Colonoscopy is the gold standard screening modality for colorectal cancer; however, it is operator-dependent and reliant on exam quality. Incorporating artificial intelligence (AI) into colonoscopy may improve adenoma detection and clinical outcomes, but this is a sociotechnical challenge that requires effective human-AI teaming incorporating provider attitudes.
We conducted a systematic review of studies evaluating attitudes and perspectives of providers toward AI-assisted colonoscopy. Participant responses to outcome questions of interest were combined across the studies to calculate pooled proportion (Pp) and 95% confidence interval (CI). Top-ranked perceived advantages and disadvantages in each study were defined as the items that >50% of the study participants voted for.

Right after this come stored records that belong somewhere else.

Lemma release_spec kind (b b' : EntityBacking T) :
  release kind b = Some b' ->
  0 < refs b kind /\ b' = with_refs b (fun k => if decide (k = kind) then refs b kind - 1 else refs b k).
Proof.
  unfold release. destruct (refs b kind) as [|n] eqn:Hn; [done|]. intros [= <-]. split; [lia|].
  unfold with_refs. by rewrite Nat.sub_succ, Nat.sub_0_r.
Qed.

Lemma set_registered_spec v (b b' : EntityBacking T) :
  set_registered v b = inl b' ->
  b' = with_registered b v /\ (v = true -> state b = Open /\ executor_registered b = false).
Proof.
  unfold set_registered. destruct v; simpl; [|by intros [= <-]].
  case_bool_decide as Hs; [done|]. destruct (executor_registered b); [done|]. intros [= <-].
  split; [done|]. intros _. split; [|done]. destruct (state b); try done; by destruct Hs.
Qed.

Lemma close_Some (b b' : EntityBacking T) : close b = Some b' -> state b = Open /\ b' = with_state b Closing.
Proof. unfold close. case_decide; [|done]. by intros [= <-]. Qed.

Ltac split_inv H := destruct H as [Hrefs Hfin Hgo Hops Hcl]; simpl in *.

(** Sleepers: those that were there, unless [notify_all] reached them. *)
Lemma asleep_cons (what what' : WaitFor) (b : bool) (s : list (WaitFor * bool)) :
  (what, false) ∈ (what', b) :: s -> (what = what' /\ b = false) \/ (what, false) ∈ s.
Proof. intros [[= -> <-]|?]%elem_of_cons; auto. Qed.

Lemma internal_step_inv s s' : entity_inv s -> internal_step s s' -> entity_inv s'.
Proof.
  intros Hi Hstep. destruct Hstep; split_inv Hi; split; simpl; try done.
  - intros H. specialize (Hgo H). lia.
  - by intros [?%notified_awake _].
  - by intros [?%notified_awake _].
  - intros Ht. apply to_finalize_spec in Ht. congruence.
  - apply try_finalize_spec in H as (Ht & -> & ->). done.
  - apply try_finalize_spec in H as (Ht & -> & ->). unfold to_finalize, finalization in *. simpl in *.
    destruct (destroy_started b); [rewrite !andb_false_r in Ht; simpl in Ht; by rewrite ?andb_false_r in Ht|].
    rewrite !andb_true_iff, bool_decide_eq_true, negb_true_iff in Ht. destruct Ht as [[[Hs _] Hr] Hn].
    destruct Hfin as (_ & Hres & -> & -> & -> & ->). rewrite Hres. apply negb_true_iff in Hr. split_and!; auto 10.
  - apply try_finalize_spec in H as (_ & -> & ->). unfold to_finalize. simpl. by rewrite !andb_false_r.
  - apply try_finalize_spec in H as (Ht & -> & ->). done.
  - apply try_finalize_spec in H as (Ht & -> & ->). done.
  - unfold finalization in *. simpl in *. destruct (destroy_started b).
    + destruct Hfin as (? & ? & ? & [(? & Hd & -> & -> & ->)|[(? & Hd & _)|(? & Hd & _)]]); [| by destruct d1..].
      destruct d1 as [|? [|]]; simplify_eq/=. split_and!; auto 10.
    + destruct Hfin as (_ & _ & Hd & _). by destruct d1.
  - unfold finalization in *. simpl in *. destruct (destroy_started b).
    + destruct Hfin as (? & ? & ? & [(? & ? & [=] & _)|[(? & -> & [= ->] & -> & ->)|(? & ? & [=] & _)]]).
      split_and!; auto 10.
    + by destruct Hfin as (_ & _ & _ & [=] & _).
  - intros _. lia.
  - unfold finalization in *. simpl in *. destruct (destroy_started b).
    + destruct Hfin as (? & ? & ? & [(? & ? & ? & ? & [=])|[(? & ? & ? & ? & [=])|?]]). split_and!; auto 10.
    + by destruct Hfin as (_ & _ & _ & _ & _ & [=]).
  - by intros [?%notified_awake _].
  - by intros [?%notified_awake _].
Qed.

(** A change of the backing that leaves the destruction where it is. *)
Lemma change_inv b b' l l' r r' f f' d e c x w :
  entity_inv (MkEntityRun b l r f d e c x w) ->
  destroy_started b' = destroy_started b -> resource b' = resource b ->
  (state b' = state b \/ (state b = Open /\ state b' = Closing)) ->
  (forall k, refs b' k = count_occ LeaseKind_eq_dec l' k) ->
  (destroy_started b = true -> no_refs b' = true /\ executor_registered b' = false /\ state b <> Open) ->
  r <= r' -> f <= f' ->
  (to_finalize b' = true -> to_finalize b = true \/ r' + f' > 0) ->
  (refs b' Operation = 0 -> refs b Operation = 0 \/ r' > 0) ->
  entity_inv (MkEntityRun b' l' r' f' d e c x w).
Proof.
  intros Hi Hd Hv Hs Hr Hdes Hrr Hff Ht Ho. split_inv Hi. split; simpl; [done| | | |].
  - unfold finalization in *. simpl in *. rewrite Hd, Hv. destruct (destroy_started b).
    + destruct (Hdes eq_refl) as (? & ? & ?). destruct Hfin as (_ & _ & ? & Hfin). destruct Hs as [Hs|[? _]]; [|done].
      rewrite Hs. by split_and!.
    + destruct Hs as [Hs|[_ Hs]]; rewrite Hs; [done|]. destruct Hfin as [_ Hfin]. by split.
  - intros H. destruct (Ht H) as [H'|H']; [specialize (Hgo H'); lia | lia].
  - intros [Hw Hh]. simpl in *. apply Nat.eqb_eq in Hh. destruct (Ho Hh) as [Hh'|?]; [|done].
    enough (r > 0) by lia. apply Hops. split; simpl; [done | by apply Nat.eqb_eq].
  - intros [Hw Hh]. simpl in *. apply bool_decide_eq_true in Hh. destruct Hs as [Hs|[_ Hs]]; [|congruence].
    apply Hcl. split; simpl; [done|]. apply bool_decide_eq_true. congruence.
Qed.

(** A thread begins, resumes or ends its wait. *)
Lemma waiters_inv b l r f d e c x w w' :
  entity_inv (MkEntityRun b l r f d e c x w) ->
  (forall what, (what, false) ∈ w' -> (what, false) ∈ w \/ holds what b = false) ->
  entity_inv (MkEntityRun b l r f d e c x w').
Proof.
  intros Hi Hw. split_inv Hi. split; simpl; try done.
  - intros [Hin Hh]. apply Hops. destruct (Hw _ Hin); [by split | simpl in *; congruence].
  - intros [Hin Hh]. apply Hcl. destruct (Hw _ Hin); [by split | simpl in *; congruence].
Qed.

Lemma refs_destroyed b l r f d e c x w :
  entity_inv (MkEntityRun b l r f d e c x w) -> destroy_started b = true ->
  (forall k, refs b k = 0) /\ executor_registered b = false /\ state b <> Open.
Proof.
  intros Hi Hd. split_inv Hi. unfold finalization in Hfin. simpl in Hfin. rewrite Hd in Hfin.
  destruct Hfin as (Hn & ? & _ & Hp). split; [by apply no_refs_spec|]. split; [done|].
  destruct Hp as [(Hs & _)|[(Hs & _)|(Hs & _)]]; congruence.
Qed.

Lemma entity_step_inv admitted s s' : entity_inv s -> entity_step admitted s s' -> entity_inv s'.
Proof.
  intros Hi Hstep. destruct Hstep as [s s' Hint|kind b b' l r f d e c x w H|b b' l r f d e c x w Hl H|
    kind b b' l1 l2 r f d e c x w H|v b b' l r f d e c x w H|b b' l r f d e c x w H|what b l r f d e c x w Hh|
    what g b l r f d e c x w1 w2 Hh|what g b l r f d e c x w1 w2 Hh|what g b l r f d e c x w1 w2].
  - by eapply internal_step_inv.
  - apply acquire_inl in H as (_ & Hs & ->). pose proof (ei_refs _ Hi) as Hr. simpl in Hr.
    eapply change_inv; [exact Hi | done | done | by left | | | lia | lia | |]; simpl.
    + intros k. rewrite <- Hr. destruct (LeaseKind_eq_dec kind k), (decide (k = kind)); congruence.
    + intros Hd. by destruct (refs_destroyed _ _ _ _ _ _ _ _ _ Hi Hd) as (_ & _ & ?).
    + unfold to_finalize. simpl. by rewrite bool_decide_eq_false_2 by congruence.
    + intros. left. by case_decide.
  - apply derive_work_spec in H as (Hw & Hd & ->). pose proof (ei_refs _ Hi) as Hr. simpl in Hr.
    eapply change_inv; [exact Hi | done | done | by left | | congruence | lia | lia | |]; simpl.
    + intros k. rewrite <- Hr. by destruct k.
    + unfold to_finalize. simpl. intros H. apply andb_true_iff in H as [_ H]. rewrite no_refs_spec in H. by specialize (H Work).
    + auto.
  - apply release_spec in H as (Hk & ->). pose proof (ei_refs _ Hi) as Hr. simpl in Hr.
    eapply change_inv; [exact Hi | done | done | by left | | | lia | lia | intros; right; lia | intros; right; lia]; simpl.
    + intros k. specialize (Hr k). rewrite count_middle in Hr. case_decide; subst; lia.
    + intros Hd. pose proof (proj1 (refs_destroyed _ _ _ _ _ _ _ _ _ Hi Hd) kind). lia.
  - apply set_registered_spec in H as [-> Hv]. pose proof (ei_refs _ Hi) as Hr. simpl in Hr.
    eapply change_inv; [exact Hi | done | done | by left | done | | lia | lia | intros; right; lia | auto]; simpl.
    intros Hd. destruct (refs_destroyed _ _ _ _ _ _ _ _ _ Hi Hd) as (Hz & _ & Hs). split; [by apply no_refs_spec|].
    split; [|done]. destruct v; [|done]. by destruct (Hv eq_refl).
  - apply close_Some in H as [Hs ->]. pose proof (ei_refs _ Hi) as Hr. simpl in Hr.
    eapply change_inv; [exact Hi | done | done | by right | done | | lia | lia | intros; right; lia | auto]; simpl.
    intros Hd. by destruct (refs_destroyed _ _ _ _ _ _ _ _ _ Hi Hd) as (_ & _ & ?).
  - eapply waiters_inv; [exact Hi|]. intros what' [[-> _]|?]%asleep_cons; auto.
  - eapply waiters_inv; [exact Hi|]. intros what' ?. left. apply elem_of_middle. auto.
  - eapply waiters_inv; [exact Hi|]. intros what' [[= ->]|?]%elem_of_middle; [by right|]. left. apply elem_of_middle. auto.
  - eapply waiters_inv; [exact Hi|]. intros what' ?. left. apply elem_of_middle. auto.
Qed.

Out of 2044 abstracts screened, 13 studies were included representing 1538 providers who were mostly gastroenterologists or trainees and 25%-100% had direct experience using AI in a clinical setting. Overall, a large majority were interested in using AI (Pp = 80%, 95% CI 70%-89%, n = 8 studies) and believed it can improve adenoma or polyp detection rate (Pp = 74%, 95% CI 68%-80%, n = 4 studies). Among 5 studies addressing financial implications, about half were concerned about the cost of using AI (52%, 95% CI 24%-79%). An average of 38% of respondents (95% CI 9%-73%) from 4 studies raised concern regarding accountability for misdiagnosis. High number of false positives and an absence of clinical guidelines were top-ranked perceived disadvantages in 2 studies.

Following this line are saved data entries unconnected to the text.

(* ===== verification/NativeContexts.v ===== *)
(** * NativeContexts: the entities of a Context and its shutdown

    [NativeContext] (src/dclpy/src/context.hpp) owns the backing of one
    [dmw::Context] and knows the backings of everything created from it.  Its
    shutdown stops the admission of user work, closes the entities, waits
    until each has been destroyed, and shuts the native Context down last.

    [context_step] interleaves the coordinator that calls [finish_shutdown]
    with threads that use and create entities and threads in
    [close_children].  Each entity is an [Entities.EntityRun]; the methods are
    cut where they lock.  [context_world_step] adds the threads that drop the
    last owner of an entity: the Context forgets the entity at once, since its
    [weak_ptr] expires, and the thread destroys it afterwards, at its own
    pace.  [shutdown_is_last] is about all of these histories. *)

From S2P Require Import Prelude Entities.
Local Open Scope nat_scope.

(** Where the thread of [finish_shutdown] is. *)
Inductive Coordinator :=
  | Outside
  | Waiting_operations            (** in [wait_operations] of the Context *)
  | Closing_next (rest : list nat)        (** about to close the next child *)
  | Waiting_closed (child : nat) (rest : list nat)
  | Shutting_down                 (** about to call [control_->shutdown()] *)
  | Closing_context               (** about to call [backing_->close()] *)
  | Resetting_control             (** about to call [control_.reset()] *)
  | Waiting_context.

(** A thread in [adopt] that found the admission closed.  It holds an
    operation of [parent] ([None]: of the Context); [closer]: it has closed
    the child and finalizes it. *)
Record Adopter := MkAdopter { parent : option nat; adopted : nat; closer : bool }.

(** A thread in [close_children]. *)
Record Closer := MkCloser { finalizes : option nat; to_close : list nat }.

(** [late]: adopted after the admission was closed. *)
Record Child := MkChild { entity : EntityRun nat; late : bool }.

Record ContextRun := MkContextRun {
  admitting : bool; context : EntityRun nat; control : bool; children : gmap nat Child;
  adopters : list Adopter; closers : list Closer; coordinator : Coordinator }.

Most gastroenterology providers expressed interest in using AI systems with colonoscopy and believed it can improve adenoma detection rate. Cost, high number of false positives, and lack of professional society guidelines were among top perceived concerns.
结肠镜检查是结直肠癌的金标准筛查方式;然而,它依赖于操作人员,且取决于检查质量。将人工智能(AI)应用于结肠镜检查可能会提高腺瘤检测率及改善临床结果,但这是一项社会技术挑战,需要有效的人机协作,同时考虑医疗服务提供者的态度。

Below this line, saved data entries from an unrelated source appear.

(* ===== verification/NativeWaitSets.v ===== *)
(** * NativeWaitSets: the wait sets of dclpy and what they hold on to

    [NativeWaitSet] (src/dclpy/src/wait_set.hpp, wait_set.cpp) keeps, beside
    the registrations of a [dmw::WaitSet], what makes it safe to use the
    entities behind them: a claim on each registered entity
    ([register_backing] of waitable.hpp), a dispatch pin for each entity that a
    wait reports, and leases on its own native wait set and guard condition.

    The methods hold [registrations_mutex_], but the entities have mutexes of
    their own, so a method is a sequence of sections: [held] says which method
    holds the mutex and how far it is.  [world_step] interleaves any number of
    wait sets with all other uses of the entities ([Entities.entity_step]).
    What the native wait set answers is an argument.

    [NativeWaitSetInvariant] has the invariant, [NativeWaitSetResults] what
    follows from it. *)

From S2P Require Import Prelude Entities.
Local Open Scope nat_scope.

(** ** Entities by name; an entity's resource is its name *)

Notation Entities := (gmap nat (EntityRun nat)).

Definition acquire_run (admitted : bool) (kind : LeaseKind) (s : EntityRun nat) : Throws (EntityRun nat) :=
  match acquire admitted kind (backing s) with
  | inl b => inl (MkEntityRun b (kind :: leases s) (released s) (finalizing s) (destroying s) (finishing s)
                    (closed_calls s) (destroyed s) (waiters s))
  | inr e => inr e
  end.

我们对评估医疗服务提供者对人工智能辅助结肠镜检查的态度和观点的研究进行了系统综述。将各研究中参与者对感兴趣的结果问题的回答进行汇总,以计算合并比例(Pp)和95%置信区间(CI)。每项研究中排名靠前的感知优势和劣势被定义为超过50%的研究参与者投票支持的项目。
在筛选的2044篇摘要中,纳入了13项研究,涉及1538名医疗服务提供者,他们大多是胃肠病学家或实习生,25%-100%的人在临床环境中直接使用过人工智能。总体而言,绝大多数人对使用人工智能感兴趣(Pp = 80%,95% CI 70%-89%,n = 8项研究),并认为它可以提高腺瘤或息肉检测率(Pp = 74%,95% CI 68%-80%,n = 4项研究)。在涉及财务影响的5项研究中,约一半人担心使用人工智能的成本(52%,95% CI 24%-79%)。4项研究中平均38%的受访者(95% CI 9%-73%)对误诊的责任表示担忧。在2项研究中,高假阳性率和缺乏临床指南是排名靠前的感知劣势。
大多数胃肠病学医疗服务提供者表示有兴趣在结肠镜检查中使用人工智能系统,并认为它可以提高腺瘤检测率。成本、高假阳性率和缺乏专业协会指南是最受关注的问题。